» Entries supplied
================

(** * WeatherMCP: the two weather tools of [weather.py]

    A shallow embedding of [src/weather.py] (the tools [get_alerts] and
    [get_forecast], with [format_alert] and the two fetch helpers) and the
    properties of its specification.

    - JSON bodies are the values [json.loads] builds: [None], [bool], [int],
      [float], [str], [list], [dict].  Floating-point numbers are IEEE
      binary64, as in CPython.
    - A Python exception is a value [Raise e] of the result type.
    - The process environment (the API key), the remote servers and the
      requests made so far form an explicit [world] that the tools thread.
    - Built-ins of the Python runtime that the file calls but does not
      define ([repr] of [float] and [str], [str.title],
      [datetime.fromtimestamp], [datetime.strftime]) are the fields of the
      class [PyRuntime]. *)

From Stdlib Require Import ZArith List String Ascii Bool Lia.
From Stdlib Require Import Floats DecimalString.
Import ListNotations.
Local Open Scope string_scope.
Local Open Scope Z_scope.
#[local] Set Warnings "-register-all,-inexact-float".

(** ** Exceptions and results *)

Inductive exn : Type :=
| KeyError
| IndexError
| TypeError
| AttributeError
| ValueError
| OverflowError
| OSError
| HTTPError.

Inductive result (A : Type) : Type :=
| Ok (a : A)
| Raise (e : exn).

Arguments Ok {A} a.
Arguments Raise {A} e.

Definition bind {A B : Type} (r : result A) (k : A -> result B) : result B :=
  match r with
  | Ok a => k a
  | Raise e => Raise e
  end.

Notation "x <- r ;; k" := (bind r (fun x => k))
  (at level 61, r at next level, right associativity).

Fixpoint mapM {A B : Type} (f : A -> result B) (l : list A) : result (list B) :=
  match l with
  | [] => Ok []
  | a :: l' => b <- f a ;; bs <- mapM f l' ;; Ok (b :: bs)
  end.

(** ** JSON values *)

(** A [dict] is kept as the list of its items; [json.loads] builds it with
    distinct keys, and [dict_get] reads the first item of a key. *)
Inductive json : Type :=
| JNull
| JBool (b : bool)
| JInt (n : Z)
| JFloat (f : float)
| JStr (s : string)
| JArr (l : list json)
| JObj (kv : list (string * json)).

Fixpoint dict_get (k : string) (kv : list (string * json)) : option json :=
  match kv with
  | [] => None
  | (k', v) :: kv' => if String.eqb k k' then Some v else dict_get k kv'
  end.

(** [bool(v)]: what [not v] and [if v] test. *)
Definition truthy (v : json) : bool :=
  match v with
  | JNull => false
  | JBool b => b
  | JInt n => negb (n =? 0)
  | JFloat f => negb (PrimFloat.eqb f 0%float)
  | JStr s => negb (String.eqb s "")
  | JArr l => match l with [] => false | _ => true end
  | JObj kv => match kv with [] => false | _ => true end
  end.

(** [v == s] for a string literal [s]. *)
Definition eq_str (v : json) (s : string) : bool :=
  match v with
  | JStr s' => String.eqb s' s
  | _ => false
  end.
(** X16. On a catalog that stores every operation under its own id, as
    the builder's catalogs do, each EFRSB convenience method either
    raises the resolver's error with the log untouched, or is the
    execution of the operation the resolver returns for the method's
    keywords: its URL is built from the given path parameters and
    [_request] runs with the given query and no body, files or headers.
    [UnknownOperationId] does not arise. *)
Theorem efrsb_helpers_execute_resolved_operation str_lower str_upper srv self :
  catalog_consistent (_operations self) ->
  let run keywords pp q :=
    match _find_op str_lower self keywords with
    | Return r =>
        let* url := lift (_build_url self (path r) (default [] pp)) in
        _request str_upper srv self (method r) url q None None None
    | Raise e => raise e
    end in
  (forall q,
     efrsb_search str_lower str_upper srv self q
     = run [lit "efrsb"; lit "search"; lit "find"; lit "query"; lit "lookup"]
           None (Some q)) /\
  (forall q pp,
     efrsb_get_debtor str_lower str_upper srv self q pp
     = run [lit "efrsb"; lit "debtor"; lit "subject"; lit "person"] pp q) /\
  (forall q pp,
     efrsb_get_case str_lower str_upper srv self q pp
     = run [lit "efrsb"; lit "case"; lit "proceeding"; lit "bankruptcycase"]
           pp q) /\
  (forall q,
     efrsb_list_notices str_lower str_upper srv self q
     = run [lit "efrsb"; lit "notice"; lit "notices"; lit "messages";
            lit "publications"] None (Some q)).
Proof.
  intros Hcat run. subst run.
  assert (forall keywords pp q,
    (let* op := lift (_find_op str_lower self keywords) in
     call str_upper srv self (operation_id op)
          {| path_params := pp; query := q; body := None;
             files := None; headers := None |})
    = match _find_op str_lower self keywords with
      | Return r =>
          let* url := lift (_build_url self (path r) (default [] pp)) in
          _request str_upper srv self (method r) url q None None None
      | Raise e => raise e
      end) as Hrun.
  { intros keywords pp q.
    destruct (_find_op str_lower self keywords) as [r|e] eqn:Hfind; [|done].
    unfold bind at 1, lift at 1. unfold call.
    by rewrite (resolved_op_lookup _ _ _ _ Hcat Hfind). }
  repeat split; intros; apply Hrun.
Qed.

================

» Task to complete
Your answer should be the lines above from the one containing "result B) (l" through the one containing "keywords: its URL", copied exactly and with both ends kept.

» Answer to this problem
Fixpoint mapM {A B : Type} (f : A -> result B) (l : list A) : result (list B) :=
  match l with
  | [] => Ok []
  | a :: l' => b <- f a ;; bs <- mapM f l' ;; Ok (b :: bs)
  end.

(** ** JSON values *)

(** A [dict] is kept as the list of its items; [json.loads] builds it with
    distinct keys, and [dict_get] reads the first item of a key. *)
Inductive json : Type :=
| JNull
| JBool (b : bool)
| JInt (n : Z)
| JFloat (f : float)
| JStr (s : string)
| JArr (l : list json)
| JObj (kv : list (string * json)).

Fixpoint dict_get (k : string) (kv : list (string * json)) : option json :=
  match kv with
  | [] => None
  | (k', v) :: kv' => if String.eqb k k' then Some v else dict_get k kv'
  end.

(** [bool(v)]: what [not v] and [if v] test. *)
Definition truthy (v : json) : bool :=
  match v with
  | JNull => false
  | JBool b => b
  | JInt n => negb (n =? 0)
  | JFloat f => negb (PrimFloat.eqb f 0%float)
  | JStr s => negb (String.eqb s "")
  | JArr l => match l with [] => false | _ => true end
  | JObj kv => match kv with [] => false | _ => true end
  end.

(** [v == s] for a string literal [s]. *)
Definition eq_str (v : json) (s : string) : bool :=
  match v with
  | JStr s' => String.eqb s' s
  | _ => false
  end.
(** X16. On a catalog that stores every operation under its own id, as
    the builder's catalogs do, each EFRSB convenience method either
    raises the resolver's error with the log untouched, or is the
    execution of the operation the resolver returns for the method's
    keywords: its URL is built from the given path parameters and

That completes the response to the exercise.